During the same period in which the legislature was considering Knowles' bill, federal and state officials were hard at work hammering out a formal document outlining the nature of their working relationship as it pertained to subsistence fisheries management. By January 13, 2000, an ad hoc federal-state working group had completed a discussion draft of a Memorandum of Understanding for Coordinated Fisheries and Wildlife Management for Subsistence Uses on Federal Public Lands in Alaska. That document, largely intact, emerged two months later as an Interim Memorandum of Agreement. A panoply of officials—three from the state plus the six members of the Federal Subsistence Board—initialed the document shortly afterward. It became effective when the last signatory—Alaska Game Board Chair Lori Quakenbush—approved the Interim MOA on April 26. [109]

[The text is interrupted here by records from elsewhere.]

(** * exchangelib.services: the EWS service dispatch framework

    A shallow embedding of [src/exchangelib/services.py]: response-code
    classification, per-message outcome extraction, the paging loop and the
    chunked dispatcher, followed by the properties of the specification that
    were checked against them.

    Python values are rendered as follows.  A value that may be [None] is an
    [option]; an exception is a value of [exn] and a function that may raise
    returns a [result]; code that talks to the server lives in the
    state-and-exception monad [M] over a [World] that records every posted
    payload. *)

From Stdlib Require Import String Ascii List ZArith Bool Lia Permutation.
From Stdlib Require Import DecimalString.
Import ListNotations.
Local Open Scope string_scope.
Local Open Scope list_scope.

Set Implicit Arguments.
Set Warnings "-register-all".

(** ** XML trees (xml.etree.ElementTree) *)

(** An [Element] has a tag, attributes, optional text and child elements. *)
Inductive Element : Type :=
  Elem (tag : string) (attrib : list (string * string))
       (text : option string) (children : list Element).

Definition tag (e : Element) : string := let (t, _, _, _) := e in t.
Definition attrib (e : Element) : list (string * string) :=
  let (_, a, _, _) := e in a.
Definition text (e : Element) : option string := let (_, _, t, _) := e in t.
Definition children (e : Element) : list Element := let (_, _, _, c) := e in c.

(** [Element.get(key)]: the attribute value, [None] when absent. *)
Fixpoint assoc (key : string) (l : list (string * string)) : option string :=
  match l with
  | [] => None
  | (k, v) :: rest => if String.eqb k key then Some v else assoc key rest
  end.
(** * The face-blur tool of remoun-site: region interaction, clustering, blur

    A shallow embedding of the client-side face-blur tool
    (face-blur.jsx, hooks/use-face-detection.js, utils/blur-utils.js,
    utils/image-utils.js) and the properties its specification states,
    followed by further properties of the same code: the quick
    selections and the person list, whole drag sessions, removal,
    processing and download names, the structure of the clustering, the
    image utilities, and the projection of the retirement calculator
    that shares the source file of the tool.

    Conventions of the embedding.
    - A JavaScript number that holds a coordinate is a rational [Q]:
      [Math.max], [Math.min], [Math.abs] are [Qmax], [Qmin], [Qabs] and
      [Math.round x] is [Qfloor (x + 1/2)].  In the handlers that draw a
      new region, where a rectangle is kept or dropped on a strict
      comparison of a computed size, every arithmetic operation ends in
      a rounding ([JS.Rounding]; [JS.binary64] is the rounding of
      doubles).  Elsewhere the arithmetic is exact, and what is proved
      of it are bounds and equations of coordinates, which doubles meet
      up to their rounding.  [NaN] and the infinities are represented in
      [faceDistance] only, as constructors.
    - A call of [Date.now()] is a reading of a clock; a function that
      reads the clock more than once takes the clock as a function of
      the number of the reading.
    - A bitmap holds straight RGBA bytes; what is proved of pixel
      colours after [putImageData] is stated for opaque bitmaps, on
      which a bitmap stored with premultiplied alpha agrees.
    - Strings are [string]; a JS [Set] of ids is a [gset string]; an array
      is a [list]; a typed array indexed by position is a [list Z] read
      with [!!!] and written with [<[i:=v]>].
    - React state is passed explicitly: a handler is a function from the
      state it closes over (and the event) to the next state. *)

From Stdlib Require Import QArith Qminmax Qround Qabs Lqa ZArith Lia Ascii String.
From stdpp Require Import gmap strings list pretty.

#[local] Set Warnings "-clear-no-such-hyp".

(** ** JavaScript primitives *)

Module JS.

Definition Math_max (a b : Q) : Q := Qmax a b.
Definition Math_min (a b : Q) : Q := Qmin a b.
Definition Math_abs (a : Q) : Q := Qabs a.

(** [Math.round] rounds to the nearest integer, halves towards +infinity. *)
Definition Math_round (a : Q) : Z := Qfloor (a + (1 # 2)).

(** [s.includes(c)] for a one-character needle. *)
Fixpoint includes (c : ascii) (s : string) : bool :=
  match s with
  | EmptyString => false
  | String d rest => if Ascii.eqb c d then true else includes c rest
  end.

(** [a < b] on numbers. *)
Definition lt (a b : Q) : bool := negb (Qle_bool b a).

(** The last step of [+], [-], [*] and [/] on numbers: the exact result
    is rounded to a double. *)
Definition Rounding : Type := Q -> Q.

Definition sub (fl : Rounding) (a b : Q) : Q := fl (a - b)%Q.
Definition mul (fl : Rounding) (a b : Q) : Q := fl (a * b)%Q.
Definition div (fl : Rounding) (a b : Q) : Q := fl (a / b)%Q.

(** Arithmetic without rounding. *)
Definition exact : Rounding := fun q => q.

(** The rounding of IEEE 754 doubles: to the nearest number with 53
    significant bits, a tie to the one with an even last bit.  The
    range of the exponent is not bounded: overflow to an infinity and
    the subnormal numbers are not represented. *)
Definition binary64 : Rounding := fun q =>
  if Qeq_bool q 0 then 0%Q
  else
    let a := Qabs q in
    let e0 := (Z.log2 (Qnum a) - Z.log2 (Zpos (Qden a)))%Z in
    let e := if Qle_bool (Qpower 2 e0) a then e0 else (e0 - 1)%Z in
    let ulp := Qpower 2 (e - 52) in
    let s := Qred (a / ulp) in
    let m := Qfloor s in
    let m' := match Qcompare (s - inject_Z m) (1 # 2) with
              | Lt => m
              | Gt => (m + 1)%Z
              | Eq => if Z.even m then m else (m + 1)%Z
              end in
    Qred ((if Qle_bool 0 q then 1 else -1) * (inject_Z m' * ulp)).

End JS.

(** Case analysis on every [Qmax]/[Qmin] of the goal, then linear
    arithmetic. *)
Ltac qminmax_case t :=
  lazymatch t with
  | Qmax ?a ?b =>
      let H := fresh "Hmax" in
      destruct (Q.max_spec a b) as [[? H] | [? H]];
      generalize dependent (Qmax a b); intros
  | Qmin ?a ?b =>
      let H := fresh "Hmin" in
      destruct (Q.min_spec a b) as [[? H] | [? H]];
      generalize dependent (Qmin a b); intros
  end.
Definition children (j : json) : list (string * json) :=
  match j with
  | JDict d => d
  | JList l => enumerate 0 l
  | _ => []
  end.

Definition child (k : string) (j : json) : json :=
  match Py.assoc k (children j) with
  | Some v => v
  | None => JNull
  end.

Fixpoint json_at (p : path) (j : json) : json :=
  match p with
  | [] => j
  | k :: p' => json_at p' (child k j)
  end.

Fixpoint json_set (p : path) (v : json) (j : json) : json :=
  match p with
  | [] => v
  | k :: p' =>
      JDict (Py.assoc_set k (json_set p' v (child k j)) (children j))
  end.

Fixpoint json_delete (p : path) (j : json) : json :=
  match p with
  | [] => JNull
  | [k] => JDict (Py.assoc_del k (children j))
  | k :: p' =>
      match Py.assoc k (children j) with
      | Some c => JDict (Py.assoc_set k (json_delete p' c) (children j))
      | None => j
      end
  end.

(** [ref.get()]: an absent node reads as [None]. *)
Definition ref_get (p : path) : M json :=
  j <- read_db ;; ret (json_at p j).

(** [ref.set(v)]; the client refuses [None]. *)
Definition ref_set (p : path) (v : json) : M unit :=
  match v with
  | JNull => raise ValueError
  | _ =>
      j <- read_db ;;
      write_db (json_set p v j) ;;;
      emit (EvSet p v)
  end.

(** [ref.update(v)]: a shallow merge of the fields of [v]; the client
    refuses anything but a non-empty dictionary. *)
Definition ref_update (p : path) (v : json) : M unit :=
  match v with
  | JDict ((_ :: _) as d) =>
      j <- read_db ;;
      write_db (fold_left
                  (fun acc kv => json_set (p ++ [fst kv]) (snd kv) acc) d j) ;;;
      emit (EvUpdate p v)
  | _ => raise ValueError
  end.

Meanwhile, agencies began beefing up their staffs, in a process that largely followed the budgets that had been proposed in 1998 and approved in late 1999. Most if not all of the four land management agencies gained staff between the fall of 1999 and the spring of 2000. During this period, the NPS gained seven new permanent subsistence-related positions. The first person to be hired, shortly after the October assumption, was program manager Bob Gerhard, who had long been involved in subsistence matters for the agency. (See Appendix 3.) The following spring, the agency obtained four fisheries biologists/managers: Charles Lean, an ex-ADF&G staffer based at the Bering Land Bridge office in Nome; Fred Andersen, another former ADF&G employee who worked out of the Gates of the Arctic/Yukon-Charley Rivers office in Fairbanks; Eric Veach, a former southeastern Alaska Forest Service employee who began working at the Wrangell-St. Elias office in Glennallen; and Mary McBurney, who transferred into the position from other duties in the agency's Anchorage office. Fish and game veteran Dave Nelson, like McBurney, was converted from temporary to permanent status during this period. A final hire during this period was anthropologist Janet Cohen, who had formerly worked in Kodiak for ADF&G's Subsistence Division; she commenced work in Anchorage in June 2000. Veach and Cohen were additionally advantageous to the agency because they had worked for the Nez Perce and Navajo tribes, respectively. [110]

NPS subsistence staff
NPS subsistence staff, who met at the annual SRC chairs' meeting in Anchorage in October 2001, included Fred Andersen (fisheries specialist, Fairbanks), Devi Sharp (WRST SRC coordinator), Ken Adkisson (SRC coordinator for CAKR and KOVA), Mary McBurney (fisheries specialist, Anchorage), Charles Lean (fisheries specialist, Nome), and Tom O'Hara (ANIA SRC coordinator). Author's collection

No sooner had the Interim MOA been initialed and the new staff situated in their positions than the fishing season commenced. In both the Yukon and Kuskokwim River drainages, the summer of 2000 was one of the most dismal seasons on record, and in order to gain respectable escapement numbers, fisheries managers were forced to severely curtail subsistence fisheries harvests and—in a few cases—eliminate them altogether. [111] The problem was one that had become increasingly evident during the past several years, and the difficulties involved in making in-season management decisions were made no easier in light of the fact that federal and state fisheries managers were forced to make cooperative decisions for the first time. Despite the difficulties in implementing the new system, there was a widespread recognition that the difficulties with the fisheries harvest were due almost exclusively to factors other than the new management system. Fisheries managers, to the largest extent possible, used established, ad hoc organizations such as the Kuskokwim River Subsistence Management Working Group and the Yukon River Drainage Fisheries Association; and in the case of the Yukon River, the decisionmaking process was eased considerably because state and federal authorities had signed a management protocol on May 25. [112] Fisheries managers were further aided because the Federal Subsistence Board, early in the season, had delineated a clear-cut system of lead federal officials for each of twelve fisheries regions in the state. [113]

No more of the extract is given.